Problem to solve: Restate each entry shown beneath this instruction, keeping its wording intact.

Extracted data:
++++

Lemma recovery_settles_witness :
  (recover_stuck_acquiring_requests (FulfilmentStateMachine.init 60) 60 3600 [sample] demo_store).1 = 1.
Proof.
  destruct (recovery_settles (FulfilmentStateMachine.init 60) 60 3600 [sample] demo_store)
    as (s' & -> & _); [apply demo_store_ok| | |vm_compute; reflexivity].
  - apply NoDup_singleton.
  - by intros r ->%list_elem_of_singleton.
Defined.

++++

Output below:
Lemma recovery_settles_witness :
  (recover_stuck_acquiring_requests (FulfilmentStateMachine.init 60) 60 3600 [sample] demo_store).1 = 1.
Proof.
  destruct (recovery_settles (FulfilmentStateMachine.init 60) 60 3600 [sample] demo_store)
    as (s' & -> & _); [apply demo_store_ok| | |vm_compute; reflexivity].
  - apply NoDup_singleton.
  - by intros r ->%list_elem_of_singleton.
Defined.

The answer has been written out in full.